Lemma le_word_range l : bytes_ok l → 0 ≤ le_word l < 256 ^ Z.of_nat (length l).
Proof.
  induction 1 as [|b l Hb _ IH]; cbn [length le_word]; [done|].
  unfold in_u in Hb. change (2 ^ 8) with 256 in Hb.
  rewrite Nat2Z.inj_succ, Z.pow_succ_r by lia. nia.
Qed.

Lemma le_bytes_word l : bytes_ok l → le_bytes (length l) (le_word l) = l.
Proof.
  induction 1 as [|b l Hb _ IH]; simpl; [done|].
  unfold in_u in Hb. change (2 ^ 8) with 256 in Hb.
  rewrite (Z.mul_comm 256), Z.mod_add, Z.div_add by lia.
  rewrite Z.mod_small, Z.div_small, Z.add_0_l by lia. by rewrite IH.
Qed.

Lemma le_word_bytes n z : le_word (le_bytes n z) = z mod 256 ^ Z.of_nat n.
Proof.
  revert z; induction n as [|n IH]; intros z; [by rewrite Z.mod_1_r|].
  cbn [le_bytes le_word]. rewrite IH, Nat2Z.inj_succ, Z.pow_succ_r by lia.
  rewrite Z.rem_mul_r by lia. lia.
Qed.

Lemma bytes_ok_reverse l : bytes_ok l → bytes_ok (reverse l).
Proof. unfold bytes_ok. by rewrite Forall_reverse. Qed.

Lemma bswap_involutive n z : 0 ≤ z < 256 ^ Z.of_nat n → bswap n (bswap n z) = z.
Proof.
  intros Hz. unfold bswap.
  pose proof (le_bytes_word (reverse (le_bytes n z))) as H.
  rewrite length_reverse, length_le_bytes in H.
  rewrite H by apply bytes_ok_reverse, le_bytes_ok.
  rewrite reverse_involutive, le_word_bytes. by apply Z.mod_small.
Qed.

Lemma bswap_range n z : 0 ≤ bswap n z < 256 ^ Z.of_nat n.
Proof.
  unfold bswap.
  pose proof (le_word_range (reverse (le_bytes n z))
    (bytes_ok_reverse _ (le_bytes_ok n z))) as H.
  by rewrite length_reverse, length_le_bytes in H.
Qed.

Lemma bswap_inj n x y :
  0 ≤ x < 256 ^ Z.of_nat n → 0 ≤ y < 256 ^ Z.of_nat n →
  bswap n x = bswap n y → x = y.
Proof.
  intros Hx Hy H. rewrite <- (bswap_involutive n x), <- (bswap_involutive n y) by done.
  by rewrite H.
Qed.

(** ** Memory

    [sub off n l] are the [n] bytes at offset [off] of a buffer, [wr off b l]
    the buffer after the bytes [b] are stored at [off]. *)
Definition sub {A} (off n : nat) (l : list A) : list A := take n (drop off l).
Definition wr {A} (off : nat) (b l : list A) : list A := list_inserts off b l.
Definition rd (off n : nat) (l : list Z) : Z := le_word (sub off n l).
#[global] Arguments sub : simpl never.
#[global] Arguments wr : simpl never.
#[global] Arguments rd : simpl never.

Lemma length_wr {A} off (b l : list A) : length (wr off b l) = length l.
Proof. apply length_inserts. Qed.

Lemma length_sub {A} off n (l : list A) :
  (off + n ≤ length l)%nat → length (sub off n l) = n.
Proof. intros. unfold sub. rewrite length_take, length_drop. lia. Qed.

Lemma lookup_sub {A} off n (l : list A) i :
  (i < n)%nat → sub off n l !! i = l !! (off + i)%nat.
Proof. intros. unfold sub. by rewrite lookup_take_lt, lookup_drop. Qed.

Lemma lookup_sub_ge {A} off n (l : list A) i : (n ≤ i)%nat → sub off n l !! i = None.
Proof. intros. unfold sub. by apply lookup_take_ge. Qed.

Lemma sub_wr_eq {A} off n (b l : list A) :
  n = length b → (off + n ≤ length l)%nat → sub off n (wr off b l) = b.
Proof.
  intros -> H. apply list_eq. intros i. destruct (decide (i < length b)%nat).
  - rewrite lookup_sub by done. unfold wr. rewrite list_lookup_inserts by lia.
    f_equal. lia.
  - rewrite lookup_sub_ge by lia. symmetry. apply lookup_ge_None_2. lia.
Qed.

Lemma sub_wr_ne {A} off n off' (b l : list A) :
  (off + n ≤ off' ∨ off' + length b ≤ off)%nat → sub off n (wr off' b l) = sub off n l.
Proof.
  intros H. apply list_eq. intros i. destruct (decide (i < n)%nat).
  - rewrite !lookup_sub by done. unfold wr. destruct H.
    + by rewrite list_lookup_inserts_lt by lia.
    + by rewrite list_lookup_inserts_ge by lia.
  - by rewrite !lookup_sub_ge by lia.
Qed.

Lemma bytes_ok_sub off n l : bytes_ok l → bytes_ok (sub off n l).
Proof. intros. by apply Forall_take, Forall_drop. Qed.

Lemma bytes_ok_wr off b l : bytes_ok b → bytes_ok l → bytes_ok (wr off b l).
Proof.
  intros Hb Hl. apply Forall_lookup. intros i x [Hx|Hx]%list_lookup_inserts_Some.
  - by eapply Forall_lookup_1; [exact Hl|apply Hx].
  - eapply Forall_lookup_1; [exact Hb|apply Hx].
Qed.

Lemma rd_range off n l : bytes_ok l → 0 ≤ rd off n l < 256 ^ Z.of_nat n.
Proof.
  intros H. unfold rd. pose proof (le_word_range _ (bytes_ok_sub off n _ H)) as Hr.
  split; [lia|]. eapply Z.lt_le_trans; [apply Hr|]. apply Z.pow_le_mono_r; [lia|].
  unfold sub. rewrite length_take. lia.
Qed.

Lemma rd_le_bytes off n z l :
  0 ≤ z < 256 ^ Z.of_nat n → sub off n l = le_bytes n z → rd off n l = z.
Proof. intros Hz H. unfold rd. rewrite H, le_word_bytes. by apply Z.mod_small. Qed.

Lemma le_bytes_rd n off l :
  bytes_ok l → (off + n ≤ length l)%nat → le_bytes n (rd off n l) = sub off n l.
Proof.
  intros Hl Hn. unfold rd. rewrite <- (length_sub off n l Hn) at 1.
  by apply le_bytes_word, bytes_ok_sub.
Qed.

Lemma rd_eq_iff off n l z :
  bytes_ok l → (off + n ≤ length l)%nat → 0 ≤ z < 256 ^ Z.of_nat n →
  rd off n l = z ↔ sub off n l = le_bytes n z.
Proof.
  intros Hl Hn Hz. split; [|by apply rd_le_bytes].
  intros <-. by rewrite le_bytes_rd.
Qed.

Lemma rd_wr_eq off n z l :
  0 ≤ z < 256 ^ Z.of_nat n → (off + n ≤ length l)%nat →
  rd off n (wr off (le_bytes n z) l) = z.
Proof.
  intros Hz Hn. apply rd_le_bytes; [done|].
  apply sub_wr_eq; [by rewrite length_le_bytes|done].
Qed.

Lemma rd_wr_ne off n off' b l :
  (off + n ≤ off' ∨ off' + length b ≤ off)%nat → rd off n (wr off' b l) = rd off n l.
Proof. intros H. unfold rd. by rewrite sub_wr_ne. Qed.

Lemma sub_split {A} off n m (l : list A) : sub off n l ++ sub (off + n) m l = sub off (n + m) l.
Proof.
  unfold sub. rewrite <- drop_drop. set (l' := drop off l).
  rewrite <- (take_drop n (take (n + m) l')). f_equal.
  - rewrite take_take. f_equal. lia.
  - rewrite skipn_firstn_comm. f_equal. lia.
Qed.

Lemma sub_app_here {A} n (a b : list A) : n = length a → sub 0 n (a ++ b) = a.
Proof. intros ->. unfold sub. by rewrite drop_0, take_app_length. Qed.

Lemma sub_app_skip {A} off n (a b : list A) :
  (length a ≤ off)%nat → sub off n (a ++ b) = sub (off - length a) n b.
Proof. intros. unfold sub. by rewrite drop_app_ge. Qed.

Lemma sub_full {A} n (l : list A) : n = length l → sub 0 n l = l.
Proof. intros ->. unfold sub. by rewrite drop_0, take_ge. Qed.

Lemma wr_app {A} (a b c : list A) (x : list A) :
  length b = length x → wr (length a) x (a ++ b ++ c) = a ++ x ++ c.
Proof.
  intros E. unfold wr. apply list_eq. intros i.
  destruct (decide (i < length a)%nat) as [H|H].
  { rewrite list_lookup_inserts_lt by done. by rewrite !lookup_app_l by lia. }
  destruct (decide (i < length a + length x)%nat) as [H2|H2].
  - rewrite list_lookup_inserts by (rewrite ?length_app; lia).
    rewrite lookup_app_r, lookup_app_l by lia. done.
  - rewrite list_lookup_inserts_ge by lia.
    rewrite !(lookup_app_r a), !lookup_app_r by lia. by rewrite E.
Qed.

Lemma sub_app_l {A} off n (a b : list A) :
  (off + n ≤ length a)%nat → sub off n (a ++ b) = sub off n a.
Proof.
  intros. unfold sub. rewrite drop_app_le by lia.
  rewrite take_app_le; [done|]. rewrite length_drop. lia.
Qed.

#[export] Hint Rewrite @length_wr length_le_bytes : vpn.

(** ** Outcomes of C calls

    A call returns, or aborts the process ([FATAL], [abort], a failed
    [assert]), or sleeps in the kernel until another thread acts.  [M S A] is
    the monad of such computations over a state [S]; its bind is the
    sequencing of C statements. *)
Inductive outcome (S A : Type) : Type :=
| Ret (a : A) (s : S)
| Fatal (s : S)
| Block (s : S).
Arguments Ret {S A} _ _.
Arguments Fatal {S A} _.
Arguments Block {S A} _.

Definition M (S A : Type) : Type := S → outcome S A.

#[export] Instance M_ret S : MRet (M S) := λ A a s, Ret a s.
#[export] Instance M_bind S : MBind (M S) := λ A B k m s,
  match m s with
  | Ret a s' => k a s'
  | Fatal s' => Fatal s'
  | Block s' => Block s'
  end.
==
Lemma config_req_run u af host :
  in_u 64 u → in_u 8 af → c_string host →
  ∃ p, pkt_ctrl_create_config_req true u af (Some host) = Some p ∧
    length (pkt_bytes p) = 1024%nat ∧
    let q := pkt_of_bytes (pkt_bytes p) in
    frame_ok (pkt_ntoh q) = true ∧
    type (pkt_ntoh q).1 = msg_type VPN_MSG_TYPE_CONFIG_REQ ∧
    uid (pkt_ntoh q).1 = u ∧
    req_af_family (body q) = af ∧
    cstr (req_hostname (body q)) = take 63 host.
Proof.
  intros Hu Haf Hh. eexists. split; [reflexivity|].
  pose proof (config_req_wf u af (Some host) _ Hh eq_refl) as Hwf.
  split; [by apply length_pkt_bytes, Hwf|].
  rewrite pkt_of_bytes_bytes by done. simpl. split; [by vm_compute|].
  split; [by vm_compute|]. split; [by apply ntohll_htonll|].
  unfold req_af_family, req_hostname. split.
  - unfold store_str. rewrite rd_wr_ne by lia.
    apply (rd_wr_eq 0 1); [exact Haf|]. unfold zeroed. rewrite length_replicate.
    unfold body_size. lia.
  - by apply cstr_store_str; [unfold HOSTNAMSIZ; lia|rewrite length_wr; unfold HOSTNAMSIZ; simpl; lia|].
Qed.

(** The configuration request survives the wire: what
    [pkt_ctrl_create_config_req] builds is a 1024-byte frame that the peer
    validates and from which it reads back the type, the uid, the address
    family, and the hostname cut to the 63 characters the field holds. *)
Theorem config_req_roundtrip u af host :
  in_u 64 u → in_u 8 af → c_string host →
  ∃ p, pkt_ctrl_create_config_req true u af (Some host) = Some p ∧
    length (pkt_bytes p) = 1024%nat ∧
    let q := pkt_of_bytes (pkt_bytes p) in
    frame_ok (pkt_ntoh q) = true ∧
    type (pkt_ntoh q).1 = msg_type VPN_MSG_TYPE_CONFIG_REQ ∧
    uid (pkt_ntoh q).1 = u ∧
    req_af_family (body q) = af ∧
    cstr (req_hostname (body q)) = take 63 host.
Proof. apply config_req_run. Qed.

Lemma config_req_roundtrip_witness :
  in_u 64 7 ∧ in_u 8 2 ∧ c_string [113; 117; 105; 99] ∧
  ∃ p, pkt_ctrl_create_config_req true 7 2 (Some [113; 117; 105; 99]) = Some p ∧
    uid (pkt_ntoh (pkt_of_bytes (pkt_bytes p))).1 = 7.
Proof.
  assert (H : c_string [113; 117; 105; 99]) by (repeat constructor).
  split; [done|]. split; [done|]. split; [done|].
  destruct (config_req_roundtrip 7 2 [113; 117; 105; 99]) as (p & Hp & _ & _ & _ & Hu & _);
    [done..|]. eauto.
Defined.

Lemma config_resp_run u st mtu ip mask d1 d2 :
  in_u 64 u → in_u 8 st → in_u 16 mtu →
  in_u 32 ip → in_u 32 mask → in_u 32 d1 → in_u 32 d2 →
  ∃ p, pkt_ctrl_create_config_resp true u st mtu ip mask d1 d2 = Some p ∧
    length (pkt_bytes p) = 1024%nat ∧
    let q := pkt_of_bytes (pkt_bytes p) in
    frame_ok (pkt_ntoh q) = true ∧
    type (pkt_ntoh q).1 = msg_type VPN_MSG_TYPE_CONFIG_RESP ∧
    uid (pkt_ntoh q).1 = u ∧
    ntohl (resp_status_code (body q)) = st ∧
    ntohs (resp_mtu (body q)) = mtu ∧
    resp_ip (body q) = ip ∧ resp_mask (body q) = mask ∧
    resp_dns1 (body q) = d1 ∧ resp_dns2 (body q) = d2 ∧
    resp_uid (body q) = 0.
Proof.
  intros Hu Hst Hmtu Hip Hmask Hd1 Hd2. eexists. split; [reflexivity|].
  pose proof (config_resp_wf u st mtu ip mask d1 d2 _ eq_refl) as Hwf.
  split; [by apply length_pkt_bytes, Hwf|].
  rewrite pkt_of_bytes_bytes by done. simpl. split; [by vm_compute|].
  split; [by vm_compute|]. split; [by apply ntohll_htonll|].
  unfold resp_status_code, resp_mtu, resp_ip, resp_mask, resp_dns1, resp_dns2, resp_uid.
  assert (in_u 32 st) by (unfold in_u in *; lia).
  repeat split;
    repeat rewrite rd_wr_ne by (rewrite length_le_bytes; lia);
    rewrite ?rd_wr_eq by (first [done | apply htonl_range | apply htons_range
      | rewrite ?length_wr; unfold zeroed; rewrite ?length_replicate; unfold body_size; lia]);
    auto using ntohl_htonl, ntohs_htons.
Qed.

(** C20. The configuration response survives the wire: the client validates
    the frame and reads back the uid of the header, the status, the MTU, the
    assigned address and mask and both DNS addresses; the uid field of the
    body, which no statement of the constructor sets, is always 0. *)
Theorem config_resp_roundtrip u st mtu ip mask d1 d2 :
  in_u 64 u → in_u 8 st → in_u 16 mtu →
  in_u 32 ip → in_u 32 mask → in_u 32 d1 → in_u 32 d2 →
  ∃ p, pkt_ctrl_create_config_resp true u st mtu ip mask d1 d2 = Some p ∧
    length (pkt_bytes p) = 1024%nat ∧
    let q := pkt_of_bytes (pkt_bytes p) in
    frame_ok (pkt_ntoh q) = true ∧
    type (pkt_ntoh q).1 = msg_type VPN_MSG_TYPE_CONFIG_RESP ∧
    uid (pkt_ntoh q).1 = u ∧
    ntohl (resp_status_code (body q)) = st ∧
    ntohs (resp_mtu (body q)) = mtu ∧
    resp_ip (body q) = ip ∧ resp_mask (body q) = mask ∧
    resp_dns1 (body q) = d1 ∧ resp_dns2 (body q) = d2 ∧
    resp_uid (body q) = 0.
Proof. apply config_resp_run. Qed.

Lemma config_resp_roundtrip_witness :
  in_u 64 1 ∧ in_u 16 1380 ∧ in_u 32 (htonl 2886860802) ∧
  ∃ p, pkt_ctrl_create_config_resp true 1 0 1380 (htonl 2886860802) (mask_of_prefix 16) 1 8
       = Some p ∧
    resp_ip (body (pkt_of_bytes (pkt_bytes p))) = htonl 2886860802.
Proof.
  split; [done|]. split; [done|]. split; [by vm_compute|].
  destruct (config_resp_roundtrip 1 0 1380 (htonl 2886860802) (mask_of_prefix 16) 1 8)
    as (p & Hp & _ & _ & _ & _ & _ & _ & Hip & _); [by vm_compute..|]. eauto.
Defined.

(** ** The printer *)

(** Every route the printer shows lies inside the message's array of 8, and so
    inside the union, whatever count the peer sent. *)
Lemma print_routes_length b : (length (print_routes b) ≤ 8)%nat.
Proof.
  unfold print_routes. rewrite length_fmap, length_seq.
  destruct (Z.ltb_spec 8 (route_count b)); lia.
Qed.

## WHAT NEEDS TO BE DONE
If a line of the data contains the word "pose", count it; say how many such lines there are and nothing else.

## WORKED SOLUTION
5